*** Begin section ***

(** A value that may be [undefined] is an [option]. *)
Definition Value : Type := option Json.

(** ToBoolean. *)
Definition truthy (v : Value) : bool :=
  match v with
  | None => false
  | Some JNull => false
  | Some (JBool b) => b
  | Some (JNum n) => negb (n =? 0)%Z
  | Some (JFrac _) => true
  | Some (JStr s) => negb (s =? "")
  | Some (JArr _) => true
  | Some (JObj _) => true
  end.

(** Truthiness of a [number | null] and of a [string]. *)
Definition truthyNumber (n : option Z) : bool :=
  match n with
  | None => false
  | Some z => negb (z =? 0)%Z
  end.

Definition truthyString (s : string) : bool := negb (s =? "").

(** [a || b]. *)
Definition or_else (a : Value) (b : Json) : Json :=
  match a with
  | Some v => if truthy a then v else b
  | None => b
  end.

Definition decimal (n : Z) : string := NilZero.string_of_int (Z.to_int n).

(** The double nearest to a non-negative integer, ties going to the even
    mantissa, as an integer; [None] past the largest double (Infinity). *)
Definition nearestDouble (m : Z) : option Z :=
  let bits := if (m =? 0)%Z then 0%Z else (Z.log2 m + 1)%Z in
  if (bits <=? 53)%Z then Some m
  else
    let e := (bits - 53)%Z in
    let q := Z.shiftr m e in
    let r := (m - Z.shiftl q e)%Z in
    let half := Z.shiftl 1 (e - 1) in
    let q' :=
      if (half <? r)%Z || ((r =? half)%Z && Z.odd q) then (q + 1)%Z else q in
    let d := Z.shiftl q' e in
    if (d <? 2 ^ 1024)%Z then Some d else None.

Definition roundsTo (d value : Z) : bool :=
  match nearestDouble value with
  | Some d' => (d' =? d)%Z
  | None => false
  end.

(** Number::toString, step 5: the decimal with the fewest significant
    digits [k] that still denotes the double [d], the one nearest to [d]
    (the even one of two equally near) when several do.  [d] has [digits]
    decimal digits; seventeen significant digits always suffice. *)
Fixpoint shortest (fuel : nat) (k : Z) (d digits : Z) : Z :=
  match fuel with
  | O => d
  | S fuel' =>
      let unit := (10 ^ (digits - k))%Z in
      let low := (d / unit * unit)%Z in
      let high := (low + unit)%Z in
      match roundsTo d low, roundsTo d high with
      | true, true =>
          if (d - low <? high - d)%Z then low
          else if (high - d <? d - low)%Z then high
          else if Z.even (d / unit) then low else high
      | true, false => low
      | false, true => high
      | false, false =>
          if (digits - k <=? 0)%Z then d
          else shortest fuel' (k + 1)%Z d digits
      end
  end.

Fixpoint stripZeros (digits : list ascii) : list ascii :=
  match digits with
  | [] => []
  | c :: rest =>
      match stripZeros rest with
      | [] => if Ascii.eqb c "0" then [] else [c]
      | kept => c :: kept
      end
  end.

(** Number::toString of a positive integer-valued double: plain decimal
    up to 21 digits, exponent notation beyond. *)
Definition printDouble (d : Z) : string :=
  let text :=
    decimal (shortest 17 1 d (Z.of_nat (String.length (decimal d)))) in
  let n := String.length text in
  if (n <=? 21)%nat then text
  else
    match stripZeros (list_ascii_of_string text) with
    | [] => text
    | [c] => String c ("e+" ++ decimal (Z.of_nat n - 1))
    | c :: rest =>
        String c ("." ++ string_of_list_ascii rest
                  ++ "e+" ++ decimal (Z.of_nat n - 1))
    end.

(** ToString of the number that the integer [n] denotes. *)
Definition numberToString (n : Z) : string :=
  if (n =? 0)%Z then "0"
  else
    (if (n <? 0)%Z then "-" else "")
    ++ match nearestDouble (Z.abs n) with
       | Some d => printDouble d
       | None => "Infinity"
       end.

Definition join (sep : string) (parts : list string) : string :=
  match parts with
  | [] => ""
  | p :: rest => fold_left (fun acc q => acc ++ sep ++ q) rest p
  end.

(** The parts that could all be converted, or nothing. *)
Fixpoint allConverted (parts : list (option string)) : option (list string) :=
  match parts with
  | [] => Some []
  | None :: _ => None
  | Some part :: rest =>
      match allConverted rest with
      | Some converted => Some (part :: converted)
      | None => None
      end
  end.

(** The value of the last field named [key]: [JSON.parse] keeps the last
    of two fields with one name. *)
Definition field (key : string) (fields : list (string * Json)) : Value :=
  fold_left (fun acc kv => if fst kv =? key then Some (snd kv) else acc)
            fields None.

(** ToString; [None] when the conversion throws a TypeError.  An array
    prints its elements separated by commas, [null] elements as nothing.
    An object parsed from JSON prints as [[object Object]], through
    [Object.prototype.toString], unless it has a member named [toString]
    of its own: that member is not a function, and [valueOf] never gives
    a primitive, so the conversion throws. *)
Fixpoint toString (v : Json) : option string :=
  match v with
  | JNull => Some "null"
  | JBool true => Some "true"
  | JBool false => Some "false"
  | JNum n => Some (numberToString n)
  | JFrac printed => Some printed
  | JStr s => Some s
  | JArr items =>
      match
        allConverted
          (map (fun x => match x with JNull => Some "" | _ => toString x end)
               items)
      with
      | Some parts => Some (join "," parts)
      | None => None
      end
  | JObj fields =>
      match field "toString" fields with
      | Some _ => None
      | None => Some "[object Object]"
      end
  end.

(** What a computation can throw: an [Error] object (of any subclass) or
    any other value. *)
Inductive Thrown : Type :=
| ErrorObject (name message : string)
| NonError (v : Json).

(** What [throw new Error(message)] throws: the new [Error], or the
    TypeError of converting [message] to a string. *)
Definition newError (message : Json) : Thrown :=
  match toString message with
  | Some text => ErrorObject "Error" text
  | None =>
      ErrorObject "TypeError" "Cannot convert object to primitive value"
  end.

*** End section ***

## Required work
Among the records above, only the lines between the line holding "if (d <? 2 ^ 1024)%Z" and the line holding "match stripZeros rest with", inclusive, are to be output, exactly as written.

## Solution
    if (d <? 2 ^ 1024)%Z then Some d else None.

Definition roundsTo (d value : Z) : bool :=
  match nearestDouble value with
  | Some d' => (d' =? d)%Z
  | None => false
  end.

(** Number::toString, step 5: the decimal with the fewest significant
    digits [k] that still denotes the double [d], the one nearest to [d]
    (the even one of two equally near) when several do.  [d] has [digits]
    decimal digits; seventeen significant digits always suffice. *)
Fixpoint shortest (fuel : nat) (k : Z) (d digits : Z) : Z :=
  match fuel with
  | O => d
  | S fuel' =>
      let unit := (10 ^ (digits - k))%Z in
      let low := (d / unit * unit)%Z in
      let high := (low + unit)%Z in
      match roundsTo d low, roundsTo d high with
      | true, true =>
          if (d - low <? high - d)%Z then low
          else if (high - d <? d - low)%Z then high
          else if Z.even (d / unit) then low else high
      | true, false => low
      | false, true => high
      | false, false =>
          if (digits - k <=? 0)%Z then d
          else shortest fuel' (k + 1)%Z d digits
      end
  end.

Fixpoint stripZeros (digits : list ascii) : list ascii :=
  match digits with
  | [] => []
  | c :: rest =>
      match stripZeros rest with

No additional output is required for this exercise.